---- Available data

Lemma tracker_inv_run (W H : R) (ks : list EyeTracker.call) :
  forall e,
    tracker_inv W H e ->
    exists results e',
      EyeTracker.run e ks = Some (results, e') /\ tracker_inv W H e'.
Proof.
  induction ks as [| k ks IH]; intros e Hinv; simpl.
  - exists [], e. split; [reflexivity | exact Hinv].
  - destruct (tracker_inv_do_call W H e k Hinv) as [r [e1 [-> Hinv1]]].
    destruct (IH e1 Hinv1) as [results [e2 [-> Hinv2]]].
    eexists. eexists. split; [reflexivity | exact Hinv2].
Qed.

Lemma raw_gaze_on_screen (W H : R) (leftIris rightIris : Landmark.t) :
  0 <= W -> 0 <= H ->
  normalized leftIris -> normalized rightIris ->
  inside_screen W H
    ((Landmark.x leftIris + Landmark.x rightIris) / 2 * W,
     (Landmark.y leftIris + Landmark.y rightIris) / 2 * H).
Proof.
  intros HW HH [[Hlx0 Hlx1] [Hly0 Hly1]] [[Hrx0 Hrx1] [Hry0 Hry1]].
  unfold inside_screen. cbn [fst snd]. repeat split; nra.
Qed.

(** X18: on a screen of non-negative width and height, a frame whose two
    iris centres are normalized (coordinates in [[0, 1]]) always yields a
    gaze point on the screen, at any point of any session, whether the
    tracker has a model or is still handing the raw point on. *)
Theorem frame_gaze_on_screen (W H : R) (ks : list EyeTracker.call)
    (results : list FrameResult.t) (e : EyeTracker.t)
    (landmarks : Landmarks) (ts : R) (leftIris rightIris : Landmark.t) :
  0 <= W -> 0 <= H ->
  EyeTracker.run (EyeTracker.new W H) ks = Some (results, e) ->
  landmark_at landmarks 468 = Some leftIris ->
  landmark_at landmarks 473 = Some rightIris ->
  normalized leftIris -> normalized rightIris ->
  exists result e',
    EyeTracker.processLandmarks e landmarks ts = Some (Some result, e')
    /\ inside_screen W H (FrameResult.gaze result)
    /\ EyeTracker.gaze e' = FrameResult.gaze result.
Proof.
  intros HW HH Hrun Hl Hr Hnl Hnr.
  destruct (tracker_inv_run W H ks _ (tracker_inv_new W H))
    as [results' [e0 [Hrun' Hinv]]].
  rewrite Hrun in Hrun'. injection Hrun' as _ <-.
  destruct (processLandmarks_shape e landmarks ts leftIris rightIris
              (ti_quiet W H e Hinv) Hl Hr) as [s [m [_ Hframe]]].
  eexists. eexists. split; [exact Hframe |].
  split; [| reflexivity].
  cbn [FrameResult.gaze].
  destruct (calibrate_frame_screen e landmarks
              (EyeTracker.raw_gaze_point e leftIris rightIris))
    as [_ [_ [HcW HcH]]].
  rewrite (ti_calibrator_width W H e Hinv) in HcW.
  rewrite (ti_calibrator_height W H e Hinv) in HcH.
  unfold fed_point, Calibrator.predictGaze.
  destruct (Calibrator.model _) as [model |].
  - rewrite HcW, HcH. split; cbn [fst snd]; apply clamp_inside; assumption.
  - unfold EyeTracker.raw_gaze_point.
    rewrite (ti_width W H e Hinv), (ti_height W H e Hinv).
    apply raw_gaze_on_screen; assumption.
Qed.

Lemma frame_gaze_on_screen_witness :
  exists result e',
    EyeTracker.processLandmarks (EyeTracker.new 1080 1920)
      sample_landmarks 1000 = Some (Some result, e')
    /\ inside_screen 1080 1920 (FrameResult.gaze result).
Proof.
  assert (H468 : INR 468 = 468) by (rewrite INR_IZR_INZ; reflexivity).
  assert (H473 : INR 473 = 473) by (rewrite INR_IZR_INZ; reflexivity).
  destruct (frame_gaze_on_screen 1080 1920 [] [] (EyeTracker.new 1080 1920)
              sample_landmarks 1000
              (Landmark.mk (INR 468 / 1000) (INR 468 / 500) 0)
              (Landmark.mk (INR 473 / 1000) (INR 473 / 500) 0))
    as [result [e' [Hframe [Hin _]]]].
  - lra.
  - lra.
  - reflexivity.
  - reflexivity.
  - reflexivity.
  - unfold normalized. cbn [Landmark.x Landmark.y]. rewrite H468. lra.
  - unfold normalized. cbn [Landmark.x Landmark.y]. rewrite H473. lra.
  - exists result, e'. split; [exact Hframe | exact Hin].
Defined.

--------

* Your objective *
Transcribe all of the data, keeping every line identical.

* Output below *
Lemma tracker_inv_run (W H : R) (ks : list EyeTracker.call) :
  forall e,
    tracker_inv W H e ->
    exists results e',
      EyeTracker.run e ks = Some (results, e') /\ tracker_inv W H e'.
Proof.
  induction ks as [| k ks IH]; intros e Hinv; simpl.
  - exists [], e. split; [reflexivity | exact Hinv].
  - destruct (tracker_inv_do_call W H e k Hinv) as [r [e1 [-> Hinv1]]].
    destruct (IH e1 Hinv1) as [results [e2 [-> Hinv2]]].
    eexists. eexists. split; [reflexivity | exact Hinv2].
Qed.

Lemma raw_gaze_on_screen (W H : R) (leftIris rightIris : Landmark.t) :
  0 <= W -> 0 <= H ->
  normalized leftIris -> normalized rightIris ->
  inside_screen W H
    ((Landmark.x leftIris + Landmark.x rightIris) / 2 * W,
     (Landmark.y leftIris + Landmark.y rightIris) / 2 * H).
Proof.
  intros HW HH [[Hlx0 Hlx1] [Hly0 Hly1]] [[Hrx0 Hrx1] [Hry0 Hry1]].
  unfold inside_screen. cbn [fst snd]. repeat split; nra.
Qed.

(** X18: on a screen of non-negative width and height, a frame whose two
    iris centres are normalized (coordinates in [[0, 1]]) always yields a
    gaze point on the screen, at any point of any session, whether the
    tracker has a model or is still handing the raw point on. *)
Theorem frame_gaze_on_screen (W H : R) (ks : list EyeTracker.call)
    (results : list FrameResult.t) (e : EyeTracker.t)
    (landmarks : Landmarks) (ts : R) (leftIris rightIris : Landmark.t) :
  0 <= W -> 0 <= H ->
  EyeTracker.run (EyeTracker.new W H) ks = Some (results, e) ->
  landmark_at landmarks 468 = Some leftIris ->
  landmark_at landmarks 473 = Some rightIris ->
  normalized leftIris -> normalized rightIris ->
  exists result e',
    EyeTracker.processLandmarks e landmarks ts = Some (Some result, e')
    /\ inside_screen W H (FrameResult.gaze result)
    /\ EyeTracker.gaze e' = FrameResult.gaze result.
Proof.
  intros HW HH Hrun Hl Hr Hnl Hnr.
  destruct (tracker_inv_run W H ks _ (tracker_inv_new W H))
    as [results' [e0 [Hrun' Hinv]]].
  rewrite Hrun in Hrun'. injection Hrun' as _ <-.
  destruct (processLandmarks_shape e landmarks ts leftIris rightIris
              (ti_quiet W H e Hinv) Hl Hr) as [s [m [_ Hframe]]].
  eexists. eexists. split; [exact Hframe |].
  split; [| reflexivity].
  cbn [FrameResult.gaze].
  destruct (calibrate_frame_screen e landmarks
              (EyeTracker.raw_gaze_point e leftIris rightIris))
    as [_ [_ [HcW HcH]]].
  rewrite (ti_calibrator_width W H e Hinv) in HcW.
  rewrite (ti_calibrator_height W H e Hinv) in HcH.
  unfold fed_point, Calibrator.predictGaze.
  destruct (Calibrator.model _) as [model |].
  - rewrite HcW, HcH. split; cbn [fst snd]; apply clamp_inside; assumption.
  - unfold EyeTracker.raw_gaze_point.
    rewrite (ti_width W H e Hinv), (ti_height W H e Hinv).
    apply raw_gaze_on_screen; assumption.
Qed.

Lemma frame_gaze_on_screen_witness :
  exists result e',
    EyeTracker.processLandmarks (EyeTracker.new 1080 1920)
      sample_landmarks 1000 = Some (Some result, e')
    /\ inside_screen 1080 1920 (FrameResult.gaze result).
Proof.
  assert (H468 : INR 468 = 468) by (rewrite INR_IZR_INZ; reflexivity).
  assert (H473 : INR 473 = 473) by (rewrite INR_IZR_INZ; reflexivity).
  destruct (frame_gaze_on_screen 1080 1920 [] [] (EyeTracker.new 1080 1920)
              sample_landmarks 1000
              (Landmark.mk (INR 468 / 1000) (INR 468 / 500) 0)
              (Landmark.mk (INR 473 / 1000) (INR 473 / 500) 0))
    as [result [e' [Hframe [Hin _]]]].
  - lra.
  - lra.
  - reflexivity.
  - reflexivity.
  - reflexivity.
  - unfold normalized. cbn [Landmark.x Landmark.y]. rewrite H468. lra.
  - unfold normalized. cbn [Landmark.x Landmark.y]. rewrite H473. lra.
  - exists result, e'. split; [exact Hframe | exact Hin].
Defined.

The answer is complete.